Small businesses should not take public sector work for granted and must line up alternative customers if they are to be successful in 2010, according to the Forum of Private Business (FPB).

The not-for-profit organisation said one particular threat for the print industry next year could be the widely expected cuts in public spending.

FPB spokesman Phil McCabe said: "A lot of publishers rely on public bodies, such as local authorities and health trusts for work, but they may well cut back in newsletters and in-house magazines as soon as their budgets start to shrink. It tends to be one of the first areas to feel the axe."

Over 2010, he said there may be more pain to come in an economic climate characterised by severe credit restrictions.

However, he added that there will be opportunities for confident and proactive entrepreneurs.
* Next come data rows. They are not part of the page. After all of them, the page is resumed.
(** * Spine AI review tool: image session and report pipeline

    A shallow embedding of the front-end code of the repository:

    - [CornerstoneInit]: [initCornerstone] of [frontend/src/cornerstoneInit.js];
    - [DICOMViewer]: the slice viewer component
      ([frontend/src/components/DICOMViewer.jsx]);
    - [ReportViewer]: confidence tiers and the edit commit of the report
      panel ([components/ReportViewer.jsx]);
    - [ReportFormat]: [utils/reportFormat.js] ([enhanceReportHtml],
      [markdownToHtmlAsync], [markdownToHtml], [htmlToPlainText],
      [htmlToFormattedText]);
    - [App]: the image ids that the [App] component of the desktop shell
      hands to the viewer.

    JavaScript strings are sequences of UTF-16 code units; they are modelled
    as [list N]. *)

From Stdlib Require Import ZArith NArith Lia String Ascii Permutation.
From Stdlib Require QArith DecimalString DecimalNat.
From stdpp Require Import base list gmap.

#[local] Open Scope Z_scope.
#[local] Open Scope list_scope.

(* ================================================================== *)
(** * JavaScript strings *)
(* ================================================================== *)

Module JS.

(** A string value: its UTF-16 code units. *)
Definition jsstring : Type := list N.

(** Code units of a literal written in ASCII. *)
Fixpoint str (s : string) : jsstring :=
  match s with
  | EmptyString => []
  | String a r => N_of_ascii a :: str r
  end.

Definition ch (a : ascii) : N := N_of_ascii a.

(** [s.length] *)
Definition jslength (s : jsstring) : Z := Z.of_nat (length s).

(** Truthiness of a value that is either [null]/[undefined] or a string:
    the empty string is falsy. *)
Definition truthy (v : option jsstring) : bool :=
  match v with
  | Some (_ :: _) => true
  | _ => false
  end.

(** [a || b] where [b] is a string. *)
Definition or_default (a : option jsstring) (b : jsstring) : jsstring :=
  match a with
  | Some (c :: r) => c :: r
  | _ => b
  end.

(** White space and line terminators of ECMAScript: what [trim] removes and
    what [\s] matches. *)
Definition is_space (c : N) : bool :=
  ((9 <=? c) && (c <=? 13) || (c =? 32) || (c =? 160) || (c =? 5760)
   || ((8192 <=? c) && (c <=? 8202)) || (c =? 8232) || (c =? 8233)
   || (c =? 8239) || (c =? 8287) || (c =? 12288) || (c =? 65279))%N.

Definition head_not_space (s : list N) : Prop :=
  match s with x :: _ => is_space x = false | [] => True end.

Fixpoint trimStart (s : jsstring) : jsstring :=
  match s with
  | c :: r => if is_space c then trimStart r else s
  | [] => []
  end.

Definition trimEnd (s : jsstring) : jsstring := rev (trimStart (rev s)).

(** [s.trim()] *)
Definition trim (s : jsstring) : jsstring := trimEnd (trimStart s).

(** [s.startsWith(p)] *)
Fixpoint startsWith (p s : jsstring) : bool :=
  match p, s with
  | [], _ => true
  | a :: p', b :: s' => (a =? b)%N && startsWith p' s'
  | _ :: _, [] => false
  end.

(** [s.includes(p)] *)
Fixpoint includes (p s : jsstring) : bool :=
  startsWith p s ||
  match s with
  | [] => false
  | _ :: s' => includes p s'
  end.

Definition is_lower (c : N) : bool := ((97 <=? c) && (c <=? 122))%N.
Definition is_upper (c : N) : bool := ((65 <=? c) && (c <=? 90))%N.

(** Case mapping of one ASCII code unit. *)
Definition upper1 (c : N) : N := if is_lower c then (c - 32)%N else c.
Definition lower1 (c : N) : N := if is_upper c then (c + 32)%N else c.
(** X23.  What [accountFromLogin] has handed to its callback for a login, it
    hands to the callback of the next call for that login from the account
    cache, as long as the entry is there: with the same error or the same
    account, also when no account was found, whatever the directory would
    answer then, and without a change to the cache. *)
Theorem accountFromLogin_answers_again_from_cache
    (C1 C2 : Collaborators) accountCache login accountCache1 r :
  @accountFromLogin C1 accountCache login = Ok (accountCache1, r) →
  @accountFromLogin C2 accountCache1 login = Ok (accountCache1, r).
Proof.
  unfold accountFromLogin.
  destruct (negb (truthy_string login)); [done|].
  destruct (negb (VALID_LOGIN_CHARS_test login)); [done|].
  destruct (accountCache !! login) as [[cerr cacct]|] eqn:Hhit.
  - simpl. destruct cerr as [e|]; intros [= <- <-]; rewrite Hhit; done.
  - unfold account_cacheAndCallback.
    destruct (run_finish _) as [status|err].
    + destruct (negb (status =? 0)%Z).
      * intros [= <- <-]. by rewrite lookup_insert_eq.
      * destruct (run_entries _) as [|a [|]]; intros [= <- <-];
          by rewrite lookup_insert_eq.
    + intros [= <- <-]. by rewrite lookup_insert_eq.
Qed.

Section Setup.
Context {C : Collaborators}.

(** X24.  For a login that has no entry in the account cache and that the
    directory does not know (the search ends with status 0 and no entry),
    [setup] answers 404 with a message that names the login, puts no account
    on the request and does not call [next]; and it answers the same for the
    next request with that login from the account cache, whatever the
    directory holds by then. *)
Theorem unknown_login_is_a_404 accountCache login :
  truthy_string login = true → VALID_LOGIN_CHARS_test login = true →
  accountCache !! login = None →
  ufds_search "o=smartdc" ("(&(login=" +:+ login +:+ ")(objectclass=sdcperson))") "sub"
  = mkRun [] (EndEvent 0) →
  let answer := Stalled 404 ("No such login, '" +:+ login +:+ "'.") in
  let accountCache1 := <[login := mkCached None None]> accountCache in
  setup accountCache (Some login) = Ok (accountCache1, answer) ∧
  ∀ C' : Collaborators,
    @setup C' accountCache1 (Some login) = Ok (accountCache1, answer).
Proof.
  intros Ht Hv Hmiss Hrun. cbn zeta. split.
  - unfold setup, accountFromLogin. simpl. rewrite Ht, Hv, Hmiss, Hrun. done.
  - intros C'. unfold setup, accountFromLogin. simpl.
    rewrite Ht, Hv, lookup_insert_eq. done.
Qed.

End Setup.

(** *** The installation of [Demo] *)

(** X20, witness.  Three items, the second of which reports an error. *)
Lemma the_first_error_is_called_back :
  afe_cb (asyncForEach 3 [None; Some Demo.broken; None]) = [Some Demo.broken].
Proof.
  apply (asyncForEach_calls_back_once 3 [None; Some Demo.broken; None]).
  simpl. lia.
Defined.

(** X22, witness.  The login of bob. *)
Lemma devbob_is_a_plain_login :
  (2 ≤ String.length "devbob")%nat ∧
  Probes.all_chars is_login_char "devbob" = true ∧
  Probes.all_chars (λ c, negb (filter_special c)) "devbob" = true.
Proof.
  apply (@only_plain_logins_are_searched Demo.collaborators ∅ "devbob"
           (<["devbob" := mkCached None (Some Demo.devbob)]> ∅,
            (None, Some Demo.devbob))).
  reflexivity.
Defined.

(** X23, witness.  The account of bob, asked for again. *)
Lemma devbob_is_answered_from_the_cache :
  @accountFromLogin Demo.collaborators
    (<["devbob" := mkCached None (Some Demo.devbob)]> ∅) "devbob"
  = Ok (<["devbob" := mkCached None (Some Demo.devbob)]> ∅, (None, Some Demo.devbob)).
Proof.
  apply (accountFromLogin_answers_again_from_cache Demo.collaborators Demo.collaborators
           ∅ "devbob").
  reflexivity.
Defined.

(** X24, witness.  A login the directory does not know. *)
Lemma a_stranger_is_a_404 :
  @setup Demo.collaborators ∅ (Some "stranger")
  = Ok (<["stranger" := mkCached None None]> ∅,
        Stalled 404 "No such login, 'stranger'.") ∧
  ∀ C' : Collaborators,
    @setup C' (<["stranger" := mkCached None None]> ∅) (Some "stranger")
    = Ok (<["stranger" := mkCached None None]> ∅,
          Stalled 404 "No such login, 'stranger'.").
Proof.
  apply (@unknown_login_is_a_404 Demo.collaborators ∅ "stranger"); reflexivity.
Defined.

(** X21, witness.  The event of the whistlelog probe: the one call made is the mail to
    bob. *)
Lemma the_mail_goes_to_a_contact :
  ∃ n contact notify,
    n ∈ ["email"; "ghost"; "pager"] ∧
    @MasterApp.Contact_get Demo.collaborators n Demo.bob = Done contact ∧
    @MasterApp.notificationPlugins Demo.collaborators (MasterApp.medium contact)
    = Some notify ∧
    MasterApp.mkNotify "email" "whistlelog" "bob@example.com" "XXX message"
    = MasterApp.mkNotify (MasterApp.medium contact) "whistlelog"
        (MasterApp.data contact) "XXX message".
Proof.
  apply (proj1 (@only_the_contacts_are_notified Demo.collaborators
                  Demo.whistle_event ["email"; "ghost"; "pager"])
           (MasterApp.mkNotify "email" "whistlelog" "bob@example.com" "XXX message")).
  apply list_elem_of_here.
Defined.

End DispatchFacts.

(* ===================================================================== *)
(** ** Properties of the Monitor model *)
(* ===================================================================== *)

Module MonitorFacts.

Import MonitorModel.

Section MonitorFacts.
Context {PF : Probes.Platform} {CT : Contacts}.

Lemma monitor_validate_Ok r r' :
  validate r = Ok r' →
  truthyS (raw_amonmonitor r) = true ∧
  ∃ c, raw_contact r = Some c ∧ truthy_contact c = true ∧
       parse_each (as_array c) = Ok tt ∧
       r' = mkRaw (raw_amonmonitor r) (Some (Many (as_array c))) (raw_objectclass r).
Proof.
  unfold validate.
  destruct (truthyS (raw_amonmonitor r)) eqn:Hn; [|done]. simpl.
  destruct (raw_contact r) as [c|]; [|done].
  destruct (truthy_contact c) eqn:Hc; [|done]. simpl.
  destruct (parse_each (as_array c)) as [[]|] eqn:E; [|done]. simpl.
  intros [= <-]. split; [done|]. by exists c.
Qed.

Lemma parse_each_Ok cs :
  parse_each cs = Ok tt ↔ Forall (λ c, Contact_parseUrn c = None) cs.
Proof.
  induction cs as [|c cs IH]; simpl; [done|].
  rewrite Forall_cons. destruct (Contact_parseUrn c); [|by rewrite IH; intuition].
  split; [done|]. by intros [? _].
Qed.

(** What the constructor checks, and what it builds. *)
Lemma new_Monitor_Ok data m :
  new_Monitor data = Ok m →
  Probes.nameRegex_test (String_of (name m)) = true ∧
  truthyS (name m) = true ∧
  raw_objectclass (raw m) = Some Monitor_objectclass ∧
  (∃ cs, contacts m = Some (Many cs) ∧ parse_each cs = Ok tt ∧
         ∃ c, match data with
              | FromUfds e => ent_contact e
              | FromPublic d => data_contacts d
              end = Some c ∧ truthy_contact c = true ∧ cs = as_array c) ∧
  match data with
  | FromUfds e => dn m = ent_dn e
  | FromPublic d =>
    user m = data_user d ∧ name m = data_name d ∧ truthyS (data_user d) = true ∧
    dn m = Monitor_dn (String_of (data_user d)) (String_of (data_name d))
  end.
Proof.
  assert (∀ o, is_Ok (validateName o) = true →
               Probes.nameRegex_test (String_of o) = true) as Hn.
  { intros o. unfold validateName. by destruct (Probes.nameRegex_test _). }
  destruct data as [e|d]; simpl.
  - destruct (truthy_string _); [|done]. unfold construct_ufds.
    destruct (String.eqb_spec (ent_objectclass e) Monitor_objectclass) as [Hoc|];
      [|done]. simpl. intros H.
    apply ProbeFacts.bind_Ok in H as (parts & _ & H).
    apply ProbeFacts.bind_Ok in H as ([] & Hv & H).
    apply ProbeFacts.bind_Ok in H as (r' & Hr & H). injection H as <-.
    apply monitor_validate_Ok in Hr as (Ht & c & Hc & Htc & Hp & ->).
    unfold name, contacts. simpl in *. rewrite Hoc.
    repeat split; try done; [apply Hn; by rewrite Hv|]. eauto 10.
  - unfold construct_public.
    destruct (truthyS (data_name d)) eqn:Tn; [|done].
    destruct (truthyS (data_user d)) eqn:Tu; [|done]. simpl. intros H.
    apply ProbeFacts.bind_Ok in H as ([] & Hv & H).
    apply ProbeFacts.bind_Ok in H as (r' & Hr & H). injection H as <-.
    apply monitor_validate_Ok in Hr as (Ht & c & Hc & Htc & Hp & ->).
    unfold name, contacts. simpl in *.
    repeat split; try done; [apply Hn; by rewrite Hv|]. eauto 10.
Qed.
While the FPB has found that confidence is creeping back into the SME sector in some instances, a return to better and more affordable bank lending will be required if they are to prosper as the UK heads out of recession, it claimed.

McCabe said: "Prospects for 2010 depend on businesses being able to access cashflow to make the most of economic recovery, and the latest official data shows that individual banks are not yet meeting their lending targets."

Without more affordable lending to accompany government support schemes, a greater variety of funding options and a tax strategy conducive to growth, he predicted that 2010 would be another tough year.

Elsewhere, the FPB has called on the Office of Fair Trading to focus specifically on phoenix companies and directors who abuse the process, while carrying out an investigative review of the corporate insolvency market.

McCabe said that countless printers had been left out-of-pocket because of a business dropping out of the market.

"The banks and the government take their cut, but small businesses that have supplied that company are often never paid," he said.

"SMEs in the printing industry can also be hit when a competitor uses the phoenix process to wipe the slate clean of debts and carry on trading, giving them a massively unfair advantage."

The review should be completed by the end of 2010 and McCabe said he hopes it will help isolate and correct the problem of phoenix practices.